→ **Collected data entries**
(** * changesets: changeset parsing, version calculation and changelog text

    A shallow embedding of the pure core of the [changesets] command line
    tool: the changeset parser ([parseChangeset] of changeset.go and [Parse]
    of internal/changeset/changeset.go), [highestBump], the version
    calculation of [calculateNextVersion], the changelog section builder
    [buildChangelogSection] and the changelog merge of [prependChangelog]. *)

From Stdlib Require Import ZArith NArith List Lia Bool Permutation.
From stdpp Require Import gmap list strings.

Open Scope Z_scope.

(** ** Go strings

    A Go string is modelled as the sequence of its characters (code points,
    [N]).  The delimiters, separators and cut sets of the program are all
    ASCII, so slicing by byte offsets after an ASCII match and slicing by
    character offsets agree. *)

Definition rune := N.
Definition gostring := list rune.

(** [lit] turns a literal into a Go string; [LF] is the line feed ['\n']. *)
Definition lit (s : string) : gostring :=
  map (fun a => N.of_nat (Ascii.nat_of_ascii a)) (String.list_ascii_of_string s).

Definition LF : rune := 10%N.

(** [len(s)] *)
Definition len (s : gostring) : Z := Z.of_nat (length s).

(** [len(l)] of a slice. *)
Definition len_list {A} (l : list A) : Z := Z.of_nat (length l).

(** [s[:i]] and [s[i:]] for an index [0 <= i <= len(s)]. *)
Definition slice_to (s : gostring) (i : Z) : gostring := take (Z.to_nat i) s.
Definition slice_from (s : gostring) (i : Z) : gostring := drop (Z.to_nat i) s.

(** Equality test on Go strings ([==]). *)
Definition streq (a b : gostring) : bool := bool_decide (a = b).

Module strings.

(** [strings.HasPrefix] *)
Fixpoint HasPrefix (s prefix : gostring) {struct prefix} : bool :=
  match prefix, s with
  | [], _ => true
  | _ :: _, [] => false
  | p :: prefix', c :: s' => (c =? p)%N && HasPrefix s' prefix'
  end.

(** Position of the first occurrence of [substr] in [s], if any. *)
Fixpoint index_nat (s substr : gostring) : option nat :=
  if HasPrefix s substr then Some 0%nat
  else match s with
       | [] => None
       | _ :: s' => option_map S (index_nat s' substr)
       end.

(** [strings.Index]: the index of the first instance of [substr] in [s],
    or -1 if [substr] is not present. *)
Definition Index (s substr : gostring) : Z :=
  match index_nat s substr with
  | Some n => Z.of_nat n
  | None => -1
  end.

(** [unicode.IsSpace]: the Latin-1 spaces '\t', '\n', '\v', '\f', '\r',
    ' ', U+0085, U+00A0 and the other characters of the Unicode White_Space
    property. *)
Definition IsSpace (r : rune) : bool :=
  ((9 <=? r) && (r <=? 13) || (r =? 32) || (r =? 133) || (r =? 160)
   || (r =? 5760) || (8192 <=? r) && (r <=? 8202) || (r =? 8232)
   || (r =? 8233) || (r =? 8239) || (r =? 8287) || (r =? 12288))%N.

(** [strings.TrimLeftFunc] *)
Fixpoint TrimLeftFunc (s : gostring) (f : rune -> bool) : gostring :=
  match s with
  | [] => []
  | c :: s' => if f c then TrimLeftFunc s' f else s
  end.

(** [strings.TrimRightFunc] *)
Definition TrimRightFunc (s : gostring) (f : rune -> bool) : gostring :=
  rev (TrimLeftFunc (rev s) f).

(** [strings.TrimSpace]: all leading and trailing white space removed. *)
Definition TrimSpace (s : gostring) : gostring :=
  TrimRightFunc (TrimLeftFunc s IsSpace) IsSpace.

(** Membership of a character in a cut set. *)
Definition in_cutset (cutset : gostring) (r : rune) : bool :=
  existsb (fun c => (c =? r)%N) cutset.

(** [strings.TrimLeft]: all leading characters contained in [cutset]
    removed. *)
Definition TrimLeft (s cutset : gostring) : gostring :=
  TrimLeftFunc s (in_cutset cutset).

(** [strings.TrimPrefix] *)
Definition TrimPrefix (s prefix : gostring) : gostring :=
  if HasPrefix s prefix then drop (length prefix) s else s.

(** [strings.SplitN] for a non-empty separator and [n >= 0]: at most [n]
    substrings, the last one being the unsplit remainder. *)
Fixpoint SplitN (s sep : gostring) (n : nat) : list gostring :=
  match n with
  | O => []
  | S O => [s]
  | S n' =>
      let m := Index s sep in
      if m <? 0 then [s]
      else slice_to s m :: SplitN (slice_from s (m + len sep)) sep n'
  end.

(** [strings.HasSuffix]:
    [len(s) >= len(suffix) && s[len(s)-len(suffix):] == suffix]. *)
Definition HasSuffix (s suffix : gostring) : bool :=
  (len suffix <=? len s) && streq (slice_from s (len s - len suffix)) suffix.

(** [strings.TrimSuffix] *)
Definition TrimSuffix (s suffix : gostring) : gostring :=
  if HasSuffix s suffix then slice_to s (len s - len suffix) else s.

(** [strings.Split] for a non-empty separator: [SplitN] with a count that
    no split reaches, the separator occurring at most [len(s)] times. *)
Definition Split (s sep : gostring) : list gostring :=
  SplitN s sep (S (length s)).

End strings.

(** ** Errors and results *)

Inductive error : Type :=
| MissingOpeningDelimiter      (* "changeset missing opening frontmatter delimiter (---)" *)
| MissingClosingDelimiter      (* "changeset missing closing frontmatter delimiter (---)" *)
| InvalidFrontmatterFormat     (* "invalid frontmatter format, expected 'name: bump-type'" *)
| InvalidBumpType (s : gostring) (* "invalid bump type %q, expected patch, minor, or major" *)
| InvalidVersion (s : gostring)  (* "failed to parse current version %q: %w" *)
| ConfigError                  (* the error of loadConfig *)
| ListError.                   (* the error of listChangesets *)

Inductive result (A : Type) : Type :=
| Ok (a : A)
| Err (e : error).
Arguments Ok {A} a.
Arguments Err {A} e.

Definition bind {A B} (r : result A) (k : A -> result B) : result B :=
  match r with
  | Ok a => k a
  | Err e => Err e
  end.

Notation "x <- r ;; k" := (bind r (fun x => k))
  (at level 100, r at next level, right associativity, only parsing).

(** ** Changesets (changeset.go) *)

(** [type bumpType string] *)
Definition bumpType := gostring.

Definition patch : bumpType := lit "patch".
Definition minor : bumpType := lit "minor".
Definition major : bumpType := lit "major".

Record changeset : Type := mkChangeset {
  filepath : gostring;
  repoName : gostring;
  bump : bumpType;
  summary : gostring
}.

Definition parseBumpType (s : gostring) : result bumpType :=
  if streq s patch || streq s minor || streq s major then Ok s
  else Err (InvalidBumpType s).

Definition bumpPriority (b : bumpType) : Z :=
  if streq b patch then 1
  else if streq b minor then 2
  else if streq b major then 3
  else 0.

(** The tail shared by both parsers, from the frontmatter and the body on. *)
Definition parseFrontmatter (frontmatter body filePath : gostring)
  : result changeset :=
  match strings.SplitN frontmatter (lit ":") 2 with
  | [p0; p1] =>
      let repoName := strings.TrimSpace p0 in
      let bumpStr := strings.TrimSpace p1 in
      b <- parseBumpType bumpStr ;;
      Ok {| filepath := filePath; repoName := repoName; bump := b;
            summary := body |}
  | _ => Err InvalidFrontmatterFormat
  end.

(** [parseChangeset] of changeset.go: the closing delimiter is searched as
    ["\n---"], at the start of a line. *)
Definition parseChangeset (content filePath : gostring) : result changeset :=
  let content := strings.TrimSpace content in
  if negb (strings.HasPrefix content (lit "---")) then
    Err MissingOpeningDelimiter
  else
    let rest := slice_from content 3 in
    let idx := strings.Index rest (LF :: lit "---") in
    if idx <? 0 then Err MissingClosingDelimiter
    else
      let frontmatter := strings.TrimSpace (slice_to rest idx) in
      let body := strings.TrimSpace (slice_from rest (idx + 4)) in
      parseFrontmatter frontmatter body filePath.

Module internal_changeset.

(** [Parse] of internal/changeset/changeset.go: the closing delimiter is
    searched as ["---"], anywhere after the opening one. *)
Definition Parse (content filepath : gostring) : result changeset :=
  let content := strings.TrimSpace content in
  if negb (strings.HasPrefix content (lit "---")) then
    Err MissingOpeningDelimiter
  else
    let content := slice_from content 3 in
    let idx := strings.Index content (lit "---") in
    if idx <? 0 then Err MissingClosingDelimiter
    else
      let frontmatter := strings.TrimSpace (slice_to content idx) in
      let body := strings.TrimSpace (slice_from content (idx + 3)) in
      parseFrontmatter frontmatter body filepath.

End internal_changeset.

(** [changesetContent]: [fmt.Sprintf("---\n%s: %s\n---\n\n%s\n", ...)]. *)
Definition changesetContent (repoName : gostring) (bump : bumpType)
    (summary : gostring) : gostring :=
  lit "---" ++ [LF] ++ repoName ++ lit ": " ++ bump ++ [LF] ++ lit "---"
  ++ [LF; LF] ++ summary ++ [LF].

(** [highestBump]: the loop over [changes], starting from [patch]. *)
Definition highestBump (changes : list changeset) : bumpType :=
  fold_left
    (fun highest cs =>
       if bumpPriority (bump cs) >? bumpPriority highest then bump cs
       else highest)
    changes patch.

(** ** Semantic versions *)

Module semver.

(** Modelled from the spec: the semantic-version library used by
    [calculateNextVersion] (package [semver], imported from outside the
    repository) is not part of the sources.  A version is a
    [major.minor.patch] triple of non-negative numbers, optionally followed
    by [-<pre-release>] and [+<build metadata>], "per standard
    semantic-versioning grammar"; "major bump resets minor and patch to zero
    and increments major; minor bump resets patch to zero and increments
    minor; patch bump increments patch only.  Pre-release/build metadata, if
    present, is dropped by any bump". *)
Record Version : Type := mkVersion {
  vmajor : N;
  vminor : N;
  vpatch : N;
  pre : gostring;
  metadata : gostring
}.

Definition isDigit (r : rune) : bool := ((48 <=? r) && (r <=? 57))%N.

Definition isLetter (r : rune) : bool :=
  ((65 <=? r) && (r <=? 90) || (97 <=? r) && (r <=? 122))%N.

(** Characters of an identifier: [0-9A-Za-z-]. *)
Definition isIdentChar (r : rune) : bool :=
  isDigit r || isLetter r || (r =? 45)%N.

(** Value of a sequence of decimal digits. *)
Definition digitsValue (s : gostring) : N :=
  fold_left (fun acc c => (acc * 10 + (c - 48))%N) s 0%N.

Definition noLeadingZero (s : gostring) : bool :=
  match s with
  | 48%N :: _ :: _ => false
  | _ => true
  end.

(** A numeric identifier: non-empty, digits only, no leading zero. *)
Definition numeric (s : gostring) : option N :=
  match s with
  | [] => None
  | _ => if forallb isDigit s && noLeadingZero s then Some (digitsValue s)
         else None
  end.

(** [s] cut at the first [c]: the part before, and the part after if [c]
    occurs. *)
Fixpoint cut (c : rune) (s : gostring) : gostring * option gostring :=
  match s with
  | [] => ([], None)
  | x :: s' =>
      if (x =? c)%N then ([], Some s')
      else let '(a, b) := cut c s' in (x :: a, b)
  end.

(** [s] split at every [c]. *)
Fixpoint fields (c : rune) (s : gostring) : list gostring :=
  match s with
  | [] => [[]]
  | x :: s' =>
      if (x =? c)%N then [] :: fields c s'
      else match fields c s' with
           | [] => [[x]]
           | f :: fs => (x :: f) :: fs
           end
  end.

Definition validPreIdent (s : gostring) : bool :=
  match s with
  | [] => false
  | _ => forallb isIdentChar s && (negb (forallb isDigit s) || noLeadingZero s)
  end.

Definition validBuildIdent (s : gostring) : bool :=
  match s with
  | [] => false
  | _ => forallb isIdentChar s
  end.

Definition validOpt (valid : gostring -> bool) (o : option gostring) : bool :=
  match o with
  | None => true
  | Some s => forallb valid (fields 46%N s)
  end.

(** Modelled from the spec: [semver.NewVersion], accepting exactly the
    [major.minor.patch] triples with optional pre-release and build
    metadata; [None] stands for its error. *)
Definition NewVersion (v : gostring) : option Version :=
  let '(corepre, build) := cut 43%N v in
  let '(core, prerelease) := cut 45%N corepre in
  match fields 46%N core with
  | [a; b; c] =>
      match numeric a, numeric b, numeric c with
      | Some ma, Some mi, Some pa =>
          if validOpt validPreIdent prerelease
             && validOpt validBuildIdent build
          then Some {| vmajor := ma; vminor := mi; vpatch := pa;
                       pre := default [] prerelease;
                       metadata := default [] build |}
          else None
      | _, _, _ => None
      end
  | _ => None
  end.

→ **ACTIVITY**
Copy out the range of lines above starting at the line with "match index_nat s substr with" and ending at the line with "Definition HasSuffix (s", exactly and including both.

→ **WORKED SOLUTION**
  match index_nat s substr with
  | Some n => Z.of_nat n
  | None => -1
  end.

(** [unicode.IsSpace]: the Latin-1 spaces '\t', '\n', '\v', '\f', '\r',
    ' ', U+0085, U+00A0 and the other characters of the Unicode White_Space
    property. *)
Definition IsSpace (r : rune) : bool :=
  ((9 <=? r) && (r <=? 13) || (r =? 32) || (r =? 133) || (r =? 160)
   || (r =? 5760) || (8192 <=? r) && (r <=? 8202) || (r =? 8232)
   || (r =? 8233) || (r =? 8239) || (r =? 8287) || (r =? 12288))%N.

(** [strings.TrimLeftFunc] *)
Fixpoint TrimLeftFunc (s : gostring) (f : rune -> bool) : gostring :=
  match s with
  | [] => []
  | c :: s' => if f c then TrimLeftFunc s' f else s
  end.

(** [strings.TrimRightFunc] *)
Definition TrimRightFunc (s : gostring) (f : rune -> bool) : gostring :=
  rev (TrimLeftFunc (rev s) f).

(** [strings.TrimSpace]: all leading and trailing white space removed. *)
Definition TrimSpace (s : gostring) : gostring :=
  TrimRightFunc (TrimLeftFunc s IsSpace) IsSpace.

(** Membership of a character in a cut set. *)
Definition in_cutset (cutset : gostring) (r : rune) : bool :=
  existsb (fun c => (c =? r)%N) cutset.

(** [strings.TrimLeft]: all leading characters contained in [cutset]
    removed. *)
Definition TrimLeft (s cutset : gostring) : gostring :=
  TrimLeftFunc s (in_cutset cutset).

(** [strings.TrimPrefix] *)
Definition TrimPrefix (s prefix : gostring) : gostring :=
  if HasPrefix s prefix then drop (length prefix) s else s.

(** [strings.SplitN] for a non-empty separator and [n >= 0]: at most [n]
    substrings, the last one being the unsplit remainder. *)
Fixpoint SplitN (s sep : gostring) (n : nat) : list gostring :=
  match n with
  | O => []
  | S O => [s]
  | S n' =>
      let m := Index s sep in
      if m <? 0 then [s]
      else slice_to s m :: SplitN (slice_from s (m + len sep)) sep n'
  end.

(** [strings.HasSuffix]:
    [len(s) >= len(suffix) && s[len(s)-len(suffix):] == suffix]. *)
Definition HasSuffix (s suffix : gostring) : bool :=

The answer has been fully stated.